Paolo Ruffini, petizione choc sul web: la rete ne chiede la morte

Paolo Ruffini, petizione choc sul web: la rete ne chiede la morte

Una petizione choc sul web chiede la morte di Paolo Ruffini, mentre in America invocano l'espulsione di Justin Bieber

    La rete è una grande risorsa, ma talvolta può trasformarsi in qualcosa di agghiacciante. Non si può descrivere in altro modo la petizione choc su Paolo Ruffini, il giovane conduttore di Colorado, che è comparsa nelle ultime ore sul web. Come si reagisce di fronte a una raccolta firme che invoca a gran voce la propria morte?

    Proprio così. Per quanto sconvolgente e disgustoso possa sembrare, in rete sta circolando una petizione che chiede il suicidio di Paolo Ruffini. E la cosa ancora più terrificante è il consenso che un simile appello sta raccogliendo. Vi riportiamo di seguito il deplorevole messaggio con cui si invitano gli utenti ad aderire alla campagna:

    ‘Petizione: cerchiamo 50 mila firme per convincere Paolo Ruffini a togliersi la vita! L’aria è un bene importante e di tutti. Lui con la sua esistenza sta sprecando inutilmente ossigeno. Il nostro. Se hai un cuore, firma e condividi. È per una buona causa.’

    A leggere queste poche righe verrebbe da farsi una risata, se non fosse che c’è gente che prende la questione molto sul serio e non si fa problemi a esternare pesanti minacce di morte.
    Ma come si può arrivare a tanto? E’ forse uno scherzo di cattivo gusto sfuggito orribilmente di mano, o la vita umana ha davvero perso tutto il proprio significato?

    Nel frattempo, oltreoceano, c’è un’altra petizione che sta dominando la scena pubblica e che ha già raggiunto il ragguardevole traguardo di 100.000 adesioni. La raccolta firme si rivolge nientemeno che al presidente Obama in persona, chiedendogli di revocare la green card a Justin Bieber e di rispedirlo in Canada.

    Il diciannovenne cantante pop si è macchiato recentemente di atti non propri edificanti, finendo anche con l’essere arrestato. E l’America non ci sta. Perché va bene tenersi le Lindsay Lohan, Miley Cyrus e Paris Hilton di casa propria, ma accollarsi pure le teste calde altrui pare eccessivo. Ecco cosa si legge nel testo della petizione:

    ‘Noi, il popolo degli Stati Uniti, sentiamo di essere ingiustamente rappresentati nel mondo della cultura pop. Justin Bieber è pericoloso, irresponsabile, ha un comportamento distruttivo e abusa di sostanze stupefacenti, pertanto desideriamo che gli venga revocata la green card e che sia espulso dal Paese.
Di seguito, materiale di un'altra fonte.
(* ===== verification/Codec.v ===== *)
(** The binary codec of [server/libs/codec]: the buffered [SimpleEncoder], the
    bounds-checked [SimpleDecoder], the varint and zigzag formats
    ([varint_codec.go]) and the prefix varint format
    ([prefix_varint_codec.go]).

    The encoder's state is its buffer and its reference count; the decoder's is
    its buffer, its read offset and the number of failed reads.  A Go [int]
    that only counts bytes of one buffer (offset, err, lengths) is a [Z]. *)

From S2P Require Import Prelude.

(** * Encoder *)

Record SimpleEncoder := mkEncoder {
  e_buf : list Z;
  ReferenceCount : Z
}.

(** [e.buf = append(e.buf, bs...)] *)
Definition e_append (e : SimpleEncoder) (bs : list Z) : SimpleEncoder :=
  mkEncoder (e_buf e ++ bs) (ReferenceCount e).

(** What the encoder and decoder need of a protobuf message.  [MarshalTo]
    gets the buffer it writes into and returns that buffer after the write with
    the number of bytes written, or [None] for an error.  [Unmarshal] merges the
    fields of its input into its receiver, and returns it with [true] when there is
    no error. *)
Class PBCodec (A : Type) := {
  pb_Size : A -> Z;
  pb_MarshalTo : A -> list Z -> option (list Z * Z);
  pb_Unmarshal : A -> list Z -> A * bool
}.

(** [copy(dst, src)] into the front of [dst]. *)
Definition copy_to {A} (dst src : list A) : list A :=
  take (length dst) src ++ drop (length src) dst.

(** [None] is the panic on a marshal error. *)
Definition WritePB `{PBCodec A} (e : SimpleEncoder) (v : A) : option SimpleEncoder :=
  let offset := zlen (e_buf e) in
  let buf := e_buf e ++ replicate (Z.to_nat (pb_Size v + 16)) 0 in
  match pb_MarshalTo v (drop (Z.to_nat (offset + 4)) buf) with
  | None => None
  | Some (tail, n) =>
      let buf := take (Z.to_nat (offset + 4)) buf ++ tail in
      let buf := take (Z.to_nat offset) buf
                 ++ copy_to (drop (Z.to_nat offset) buf) (le_put 4 (u32 n)) in
      Some (mkEncoder (take (Z.to_nat (offset + 4 + n)) buf) (ReferenceCount e))
  end.

Definition WriteBool (e : SimpleEncoder) (v : bool) : SimpleEncoder :=
  if v then e_append e [1] else e_append e [0].

Definition WriteU8 (e : SimpleEncoder) (v : Z) : SimpleEncoder := e_append e [v].

Definition WriteU16 (e : SimpleEncoder) (v : Z) : SimpleEncoder :=
  e_append e (le_put 2 v).

Definition WriteU32 (e : SimpleEncoder) (v : Z) : SimpleEncoder :=
  e_append e (le_put 4 v).

Definition WriteU64 (e : SimpleEncoder) (v : Z) : SimpleEncoder :=
  e_append e (le_put 8 v).

Definition WriteU16Slice (e : SimpleEncoder) (vs : list Z) : SimpleEncoder :=
  foldl (fun e v => e_append e (le_put 2 v)) (WriteU32 e (u32 (zlen vs))) vs.

Definition WriteU32Slice (e : SimpleEncoder) (vs : list Z) : SimpleEncoder :=
  foldl (fun e v => e_append e (le_put 4 v)) (WriteU32 e (u32 (zlen vs))) vs.

(** [None] is the panic on a slice that is not 16 bytes long. *)
Definition WriteIPv6 (e : SimpleEncoder) (v : list Z) : option SimpleEncoder :=
  if negb (zlen v =? 16) then None else Some (e_append e v).

Definition WriteString255 (e : SimpleEncoder) (v : list Z) : SimpleEncoder :=
  let len := if zlen v >? 255 then 255 else zlen v in
  let e := e_append e [u8 len] in
  e_append e (take (Z.to_nat len) v).

Definition WriteRawString (e : SimpleEncoder) (v : list Z) : SimpleEncoder :=
  e_append e v.

Definition WriteBytes (e : SimpleEncoder) (v : list Z) : SimpleEncoder :=
  e_append (WriteU32 e (u32 (zlen v))) v.

(** ** Varint writers *)

(** The loop of [encodeVarint] on the pair (bytes appended so far, x). *)
Definition encodeVarint_cond (s : list Z * Z) : bool := s.2 >=? 1 ≪ 7.

Definition encodeVarint_body (s : list Z * Z) : list Z * Z :=
  (s.1 ++ [u8 (Z.lor (Z.land s.2 0x7f) 0x80)], s.2 ≫ 7).

(** A [uint64] has at most ten groups of seven bits, so nine rounds are enough
    ([encodeVarint_terminates]). *)
Definition encodeVarint (e : SimpleEncoder) (x : Z) : SimpleEncoder :=
  let '(buf, x) := while 9 encodeVarint_cond encodeVarint_body (e_buf e, x) in
  e_append (mkEncoder buf (ReferenceCount e)) [u8 x].

Definition WriteZigzagU32 (e : SimpleEncoder) (v : Z) : SimpleEncoder :=
  encodeVarint e (Z.lxor (shl 32 v 1) (u32 (i32 v ≫ 31))).

Definition WriteZigzagU64 (e : SimpleEncoder) (v : Z) : SimpleEncoder :=
  encodeVarint e (Z.lxor (shl 64 v 1) (u64 (i64 v ≫ 63))).

Definition WriteVarintU32 (e : SimpleEncoder) (v : Z) : SimpleEncoder :=
  encodeVarint e v.

Definition WriteVarintU64 (e : SimpleEncoder) (v : Z) : SimpleEncoder :=
  encodeVarint e v.

Definition WriteBytesWithVarintLen (e : SimpleEncoder) (v : list Z) : SimpleEncoder :=
  e_append (WriteVarintU32 e (u32 (zlen v))) v.

(** ** Prefix varint writer *)

Definition de_Bruijn_lookup_trailing : list Z :=
  [0; 1; 28; 2; 29; 14; 24; 3; 30; 22; 20; 15; 25; 17; 4; 8; 31; 27; 13; 23; 21;
   19; 16; 7; 26; 12; 18; 6; 11; 5; 10; 9].

Definition de_Bruijn_lookup_leading : list Z :=
  [31; 22; 30; 21; 18; 10; 29; 2; 20; 17; 15; 13; 9; 6; 28; 1; 23; 19; 11; 3; 16;
   14; 7; 24; 12; 4; 8; 25; 5; 26; 27; 0].

Definition count_trailing_zeros_32 (x : Z) : Z :=
  byte_at de_Bruijn_lookup_trailing
    (Z.land (u32 (Z.land x (u32 (- x)) * 0x077cb531)) 0xffffffff ≫ 27).

Definition count_leading_zeros_32 (x : Z) : Z :=
  let x := Z.lor x (x ≫ 1) in
  let x := Z.lor x (x ≫ 2) in
  let x := Z.lor x (x ≫ 4) in
  let x := Z.lor x (x ≫ 8) in
  let x := Z.lor x (x ≫ 16) in
  byte_at de_Bruijn_lookup_leading (Z.land (u32 (x * 0x07c4acdd)) 0xffffffff ≫ 27).

Definition count_leading_zeros_64 (x : Z) : Z :=
  if x ≫ 32 =? 0 then 32 + count_leading_zeros_32 (u32 (Z.land x 0xffffffff))
  else count_leading_zeros_32 (u32 (x ≫ 32)).

(** The [for n := 0; n < bytes; n++] loop that appends the low bytes of [x]. *)
Fixpoint WritePrefixU64_loop (bytes : nat) (buf : list Z) (x : Z) : list Z :=
  match bytes with
  | O => buf
  | S bytes => WritePrefixU64_loop bytes (buf ++ [u8 (Z.land x 0xff)]) (x ≫ 8)
  end.

Definition WritePrefixU64 (e : SimpleEncoder) (x : Z) : SimpleEncoder :=
  let bits := 64 - count_leading_zeros_64 (Z.lor x 1) in
  let bytes := 1 + Z.quot (bits - 1) 7 in
  let '(buf, bytes, x) :=
    if bits >? 56 then (e_buf e ++ [0], 8, x)
    else (e_buf e, bytes, shl 64 (u64 (2 * x + 1)) (bytes - 1)) in
  mkEncoder (WritePrefixU64_loop (Z.to_nat bytes) buf x) (ReferenceCount e).

(** ** Buffer and reference count *)

Definition Encoder_Reset (e : SimpleEncoder) : SimpleEncoder :=
  mkEncoder [] (ReferenceCount e).

Definition Encoder_Bytes (e : SimpleEncoder) : list Z := e_buf e.

(** * Decoder *)

Record SimpleDecoder := mkDecoder {
  d_buf : list Z;
  d_offset : Z;
  d_err : Z
}.

Definition Decoder_Init (buf : list Z) : SimpleDecoder := mkDecoder buf 0 0.

(** [d.offset += n] and [d.err++] *)
Definition advance (d : SimpleDecoder) (n : Z) : SimpleDecoder :=
  mkDecoder (d_buf d) (d_offset d + n) (d_err d).

Definition fail (d : SimpleDecoder) : SimpleDecoder :=
  mkDecoder (d_buf d) (d_offset d) (d_err d + 1).

(** The guard [d.offset > len(d.buf)] of every bounds-checked read. *)
Definition past_end (d : SimpleDecoder) : bool := d_offset d >? zlen (d_buf d).

Definition ReadU8 (d : SimpleDecoder) : Z * SimpleDecoder :=
  let d := advance d 1 in
  if past_end d then (0, fail d) else (byte_at (d_buf d) (d_offset d - 1), d).

Definition ReadBool (d : SimpleDecoder) : bool * SimpleDecoder :=
  let d := advance d 1 in
  if past_end d then (false, fail d) else (byte_at (d_buf d) (d_offset d - 1) =? 1, d).

Definition ReadU16 (d : SimpleDecoder) : Z * SimpleDecoder :=
  let d := advance d 2 in
  if past_end d then (0, fail d) else (le_get (slice (d_buf d) (d_offset d - 2) 2), d).

Definition ReadU32 (d : SimpleDecoder) : Z * SimpleDecoder :=
  let d := advance d 4 in
  if past_end d then (0, fail d) else (le_get (slice (d_buf d) (d_offset d - 4) 4), d).

Definition ReadU64 (d : SimpleDecoder) : Z * SimpleDecoder :=
  let d := advance d 8 in
  if past_end d then (0, fail d) else (le_get (slice (d_buf d) (d_offset d - 8) 8), d).

(** The [for i := l; i > 0; i--] loops of the slice readers, with the element
    width [w] in bytes. *)
Fixpoint read_elems (w : Z) (d : SimpleDecoder) (i : nat) : list Z :=
  match i with
  | O => []
  | S i' => le_get (slice (d_buf d) (d_offset d - w * Z.of_nat i) w) :: read_elems w d i'
  end.

Definition ReadU16Slice (d : SimpleDecoder) : list Z * SimpleDecoder :=
  let '(l, d) := ReadU32 d in
  if l =? 0 then ([], d)
  else
    let d := advance d (l * 2) in
    if past_end d then ([], fail d) else (read_elems 2 d (Z.to_nat l), d).

Definition ReadU32Slice (d : SimpleDecoder) : list Z * SimpleDecoder :=
  let '(l, d) := ReadU32 d in
  if l =? 0 then ([], d)
  else
    let d := advance d (l * 4) in
    if past_end d then ([], fail d) else (read_elems 4 d (Z.to_nat l), d).

(** [None] is the panic on a destination of the wrong length; otherwise the
    destination after the call is returned. *)
Definition ReadIPv6 (d : SimpleDecoder) (v : list Z) : option (list Z * SimpleDecoder) :=
  if negb (zlen v =? 16) then None
  else
    let d := advance d 16 in
    if past_end d then Some (v, fail d)
    else Some (copy_to v (slice (d_buf d) (d_offset d - 16) 16), d).

Definition ReadIPv4 (d : SimpleDecoder) (v : list Z) : option (list Z * SimpleDecoder) :=
  if negb (zlen v =? 4) then None
  else
    let d := advance d 4 in
    if past_end d then Some (v, fail d)
    else Some (copy_to v (slice (d_buf d) (d_offset d - 4) 4), d).

Definition ReadString255 (d : SimpleDecoder) : list Z * SimpleDecoder :=
  let '(l, d) := ReadU8 d in
  let d := advance d l in
  if past_end d then ([], fail d) else (slice (d_buf d) (d_offset d - l) l, d).

Definition ReadBytes (d : SimpleDecoder) : list Z * SimpleDecoder :=
  let '(l, d) := ReadU32 d in
  let d := advance d l in
  if past_end d then ([], fail d) else (slice (d_buf d) (d_offset d - l) l, d).

(** The message after the call, [true] when no error is returned, and the decoder. *)
Definition ReadPB `{PBCodec A} (d : SimpleDecoder) (pb : A) : A * bool * SimpleDecoder :=
  let d := advance d 4 in
  if past_end d then (pb, false, fail d)
  else
    let n := le_get (slice (d_buf d) (d_offset d - 4) 4) in
    let d := advance d n in
    if past_end d then (pb, false, fail d)
    else
      let '(pb, ok) := pb_Unmarshal pb (slice (d_buf d) (d_offset d - n) n) in
      (pb, ok, if ok then d else fail d).

(** ** Varint readers *)

(** The loop of [decodeVarintSlow]: one round per shift 0, 7, ..., 63. *)
Fixpoint decodeVarintSlow_loop (shifts : list Z) (d : SimpleDecoder) (i x : Z)
    : Z * SimpleDecoder :=
  match shifts with
  | [] => (x, fail d)
  | shift :: shifts =>
      if i >=? zlen (d_buf d) then (x, fail d)
      else
        let b := byte_at (d_buf d) i in
        let i := i + 1 in
        let x := Z.lor x (shl 64 (Z.land b 0x7f) shift) in
        if b <? 0x80 then (x, mkDecoder (d_buf d) i (d_err d))
        else decodeVarintSlow_loop shifts d i x
  end.

Definition decodeVarintSlow (d : SimpleDecoder) : Z * SimpleDecoder :=
  decodeVarintSlow_loop [0; 7; 14; 21; 28; 35; 42; 49; 56; 63] d (d_offset d) 0.

(** The nine unrolled steps of [DecodeVarint] after the first byte: one per
    shift 7, 14, ..., 63; [x] is adjusted after every step but the last. *)
Fixpoint DecodeVarint_unrolled (shifts : list Z) (d : SimpleDecoder) (i x : Z)
    : Z * SimpleDecoder :=
  match shifts with
  | [] => (0, fail d)
  | shift :: shifts =>
      let b := byte_at (d_buf d) i in
      let i := i + 1 in
      let x := u64 (x + shl 64 b shift) in
      if Z.land b 0x80 =? 0 then (x, mkDecoder (d_buf d) i (d_err d))
      else DecodeVarint_unrolled shifts d i (u64 (x - shl 64 0x80 shift))
  end.

Definition DecodeVarint (d : SimpleDecoder) : Z * SimpleDecoder :=
  let i := d_offset d in
  let buf := d_buf d in
  if i >=? zlen buf then (0, fail d)
  else if byte_at buf i <? 0x80 then (byte_at buf i, advance d 1)
  else if zlen buf - i <? 10 then decodeVarintSlow d
  else
    DecodeVarint_unrolled [7; 14; 21; 28; 35; 42; 49; 56; 63] d (i + 1)
      (u64 (byte_at buf i - 0x80)).

Definition ReadZigzagU32 (d : SimpleDecoder) : Z * SimpleDecoder :=
  let '(x, d) := DecodeVarint d in
  (Z.lxor (u32 x ≫ 1) (u32 (i32 (Z.land x 1 ≪ 31) ≫ 31)), d).

Definition ReadZigzagU64 (d : SimpleDecoder) : Z * SimpleDecoder :=
  let '(x, d) := DecodeVarint d in
  (Z.lxor (x ≫ 1) (u64 (i64 (Z.land x 1 ≪ 63) ≫ 63)), d).

Definition ReadVarintU32 (d : SimpleDecoder) : Z * SimpleDecoder :=
  let '(x, d) := DecodeVarint d in (u32 x, d).

Definition ReadVarintU64 (d : SimpleDecoder) : Z * SimpleDecoder := DecodeVarint d.

Definition ReadBytesWithVarintLen (d : SimpleDecoder) : list Z * SimpleDecoder :=
  let '(l, d) := ReadVarintU32 d in
  let d := advance d l in
  if past_end d then ([], fail d) else (slice (d_buf d) (d_offset d - l) l, d).

(** ** Prefix varint reader *)

Fixpoint bytesToUint64_loop (b : list Z) (i r : Z) : Z :=
  match b with
  | [] => r
  | x :: b => bytesToUint64_loop b (i + 1) (Z.lor r (shl 64 x (8 * i)))
  end.

Definition bytesToUint64 (b : list Z) : Z := bytesToUint64_loop b 0 0.

(** No bounds check: [None] is the panic of an index expression that is out of range, or
    of a slice expression that reaches past the capacity of the buffer: [beyond] is
    the memory between its length and its capacity. *)
Definition ReadPrefixU64 (beyond : list Z) (d : SimpleDecoder) : option (Z * SimpleDecoder) :=
  match d_buf d !! Z.to_nat (d_offset d) with
  | None => None
  | Some b0 =>
      let length := 1 + count_trailing_zeros_32 (Z.lor b0 0x100) in
      let d := advance d length in
      let buf := d_buf d in
      let offset := d_offset d in
      if length <? 9 then
        let unused := 64 - 8 * length in
        if zlen buf - offset + length >? 7 then
          Some (shl 64 (le_get (slice buf (offset - length) 8)) unused ≫ (unused + length), d)
        else if offset >? zlen (buf ++ beyond) then None
        else
          Some (shl 64 (bytesToUint64 (slice (buf ++ beyond) (offset - length) length)) unused
                  ≫ (unused + length), d)
      else if offset >? zlen (buf ++ beyond) then None
      else Some (le_get (slice (buf ++ beyond) (offset - length + 1) 8), d)
  end.

(** ** Status *)

Definition Offset (d : SimpleDecoder) : Z := d_offset d.

Definition Failed (d : SimpleDecoder) : bool := negb (d_err d =? 0).

Definition IsEnd (d : SimpleDecoder) : bool := d_offset d >=? zlen (d_buf d).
Non solo sta mettendo in pericolo la sicurezza degli americani ma rappresenta anche un pessimo esempio per i nostri giovani. Chiediamo che Justin Bieber venga allontanato dalla nostra società.’

    A giudicare dal numero di persone che ha sottoscritto la richiesta, la popstar non è più persona troppo gradita sul suolo statunitense. Ma Obama avrà davvero il coraggio di impacchettarlo e rispedirlo da dove è venuto con un bel fiocco sopra?